Dos ricos bibliófilos ingleses, cordiales amigos convinieron en imprimir a todo lujo un libro del que sólo tiraron dos ejemplares, uno para cada cual; pronto comenzaron a sentir la comezón de la recíproca envidia; cada uno quería poseer el ejemplar único; cierto día, uno de ellos, aprovechando la ausencia del otro, se presentó en casa del ausente y rogó a la mujer de éste que le permitiara cotejar el ejemplar del amigo con el suyo para comparar los grabados; aprovechando un descuido, arrancó del ejemplar ajeno dos o tres hojas para estropearlo, y satisfacer así su pasión. El amigo lo llevó a los tribunales; éstos condenaron al malhechor a pagar dos mil libras de indemnización; la Sociedad de Bibliófilos inglesa quiso expulsarlo de sus filas; pero el acusado les apostrofó, diciendo: «¿Quién de vosotros no hubiera hecho en mi caso lo. mismo?». Habló la conciencia en el interior de cada uno -y no lo expulsaron; todos se sintieron intimamente culpables.

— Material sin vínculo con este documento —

(** * leanix-utils: the snapshot client (snapshot.py)

    A shallow embedding of the [LeanIX] class of [snapshot/snapshot.py]:
    the constructor, [connect], the request gateway [access_leanix_api],
    [take_snapshot] and [download_surveys].  The remote API, the clock,
    the console and the file system are an explicit [World]; every method
    is a state transformer that either returns a value or raises a Python
    exception.

    What the model takes from outside the module: [requests] answers
    each call with the next response of a script, and a call made when
    the script is used up fails with [ConnectionError];
    [raise_for_status] raises [HTTPError] on the codes 400 to 599;
    [configparser] yields strings; opening and writing a file succeed.

    The file has three parts: the embedding, the vocabulary of the
    scenarios the properties speak about, and the properties. *)

From Stdlib Require Import ZArith Lia.
From Stdlib.Strings Require Import Byte.
From stdpp Require Import base gmap strings list fin_maps.

Local Open Scope string_scope.
Local Open Scope list_scope.
Local Set Warnings "-register-all".

(** ** Python values *)

(** The values that [json.loads] produces, which are also the values the
    client computes with: [None], booleans, integers, strings, lists and
    dictionaries (a parsed dictionary has one binding per key). *)
Inductive value : Type :=
| VNone
| VBool (b : bool)
| VInt (n : Z)
| VStr (s : string)
| VList (l : list value)
| VDict (kvs : list (string * value)).

(** Python's [dict] with string keys and string values (HTTP headers,
    proxy table, one section of the configuration). *)
Abbreviation dict := (gmap string string).

(** The exceptions the client can meet.  [HTTPError] is the only one its
    [except] clauses name. *)
Inductive exn : Type :=
| HTTPError (status : Z)
| ConnectionError
| JSONDecodeError
| KeyError (k : string)
| IndexError
| TypeError
| AttributeError.

(** Result of running a piece of Python: a value, a raised exception, or
    the bounded model of the [while] loop running out of steps (shown
    below never to happen). *)
Inductive outcome (A : Type) : Type :=
| Ok (a : A)
| Raise (e : exn)
| OutOfFuel.
Arguments Ok {A} a.
Arguments Raise {A} e.
Arguments OutOfFuel {A}.

Definition obind {A B} (m : outcome A) (k : A -> outcome B) : outcome B :=
  match m with
  | Ok a => k a
  | Raise e => Raise e
  | OutOfFuel => OutOfFuel
  end.

Declare Scope py_scope.
Delimit Scope py_scope with py.
Notation "x <~ m ;; k" := (obind m (fun x => k))
  (at level 100, m at next level, right associativity) : py_scope.

(** [x is True] *)
Definition py_is_True (v : value) : bool :=
  match v with
  | VBool true => true
  | _ => false
  end.

(** [v != s] for a string literal [s] *)
Definition py_ne_str (v : value) (s : string) : bool :=
  match v with
  | VStr t => negb (String.eqb t s)
  | _ => true
  end.

Fixpoint assoc (k : string) (kvs : list (string * value)) : option value :=
  match kvs with
  | [] => None
  | (k', v) :: rest => if String.eqb k k' then Some v else assoc k rest
  end.

(** [v[k]] for a string key *)
Definition py_getitem (v : value) (k : string) : outcome value :=
  match v with
  | VDict kvs =>
      match assoc k kvs with
      | Some x => Ok x
      | None => Raise (KeyError k)
      end
  | _ => Raise TypeError
  end.

(** [v[0]] *)
Definition py_getitem0 (v : value) : outcome value :=
  match v with
  | VList (x :: _) => Ok x
  | VList [] => Raise IndexError
  | VStr (String c _) => Ok (VStr (String c EmptyString))
  | VStr EmptyString => Raise IndexError
  | VDict _ => Raise (KeyError "0")
  | _ => Raise TypeError
  end.

Fixpoint chars (s : string) : list value :=
  match s with
  | EmptyString => []
  | String c s' => VStr (String c EmptyString) :: chars s'
  end.

(** the elements a [for x in v] visits *)
Definition py_iter (v : value) : outcome (list value) :=
  match v with
  | VList l => Ok l
  | VDict kvs => Ok (map (fun kv => VStr (fst kv)) kvs)
  | VStr s => Ok (chars s)
  | _ => Raise TypeError
  end.

(** [s + v] where [s] is a string: a [TypeError] unless [v] is one too *)
Definition py_str_add (s : string) (v : value) : outcome string :=
  match v with
  | VStr t => Ok (s +:+ t)
  | _ => Raise TypeError
  end.

(** [[f(x) for x in l]] *)
Fixpoint comprehension {A B} (f : A -> outcome B) (l : list A) : outcome (list B) :=
  match l with
  | [] => Ok []
  | x :: rest =>
      (y <~ f x ;;
       ys <~ comprehension f rest ;;
       Ok (y :: ys))%py
  end.

(** [s.replace(old, new)] for a non-empty [old]: the occurrences are
    replaced from left to right and do not overlap.  [skip] counts the
    characters of an occurrence still to be dropped. *)
Fixpoint replace_from (old new : string) (skip : nat) (s : string) : string :=
  match s with
  | EmptyString => EmptyString
  | String c s' =>
      match skip with
      | S k => replace_from old new k s'
      | O =>
          if String.prefix old s
          then new +:+ replace_from old new (String.length old - 1) s'
          else String c (replace_from old new 0 s')
      end
  end.

Definition replace (s old new : string) : string := replace_from old new 0 s.

(** ** The world around the client *)

(** What [requests] hands back: the status code, the body as [.json()]
    parses it ([None] when it is not JSON) and the body as bytes. *)
Record Response : Type := mkResponse {
  status_code : Z;
  json_body : option value;
  content : list byte
}.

El verdadero bibliófilo no tiene más pasión que los libros; los ama, y el amor es fuente de buenos sentimientos, aunque sea exclusivo.
Al eminente helenista Adriin Turnebe hubo, que sacarlo de su biblioteca el día de su casamiento: entregado a sus lecturas se había olvidado de la ceremonia. El erudito abate Goujet se murió de dolor el día que tuvo que vender su biblioteca.
Scalígero decía: «¿Queréis conocer las grandes desgracias de la vida? Vended vuestros libros». El filólogo Brunck, que en 1791 tuvo que vender parte de su biblioteca, y en 1801 el resto, lloraba cuando veía el nombre de algún autor de los libros que había vendido y a poco murió de pena. El príncipe Camerala que también tuvo que vender sus libros, se pegó un tiro por no poder vivir sin ellos. El marqués Chalabre murió de desesperación por no encontrar un ejemplar de una «Biblia» que no existía porque la había inventado un novelista.
Petrarca murió en su biblioteca, sentado junto a una ventana con un Virgilio en las manos; el insigne historiador Mommsen murió a consecuencia de habérsele incendiado los cabellos con una bujía de que se servía para buscar sus libros.
Caro lector: ni prestes libros ni los ames demasiado: son unos tiranos; te lo aconseja un escarmentado.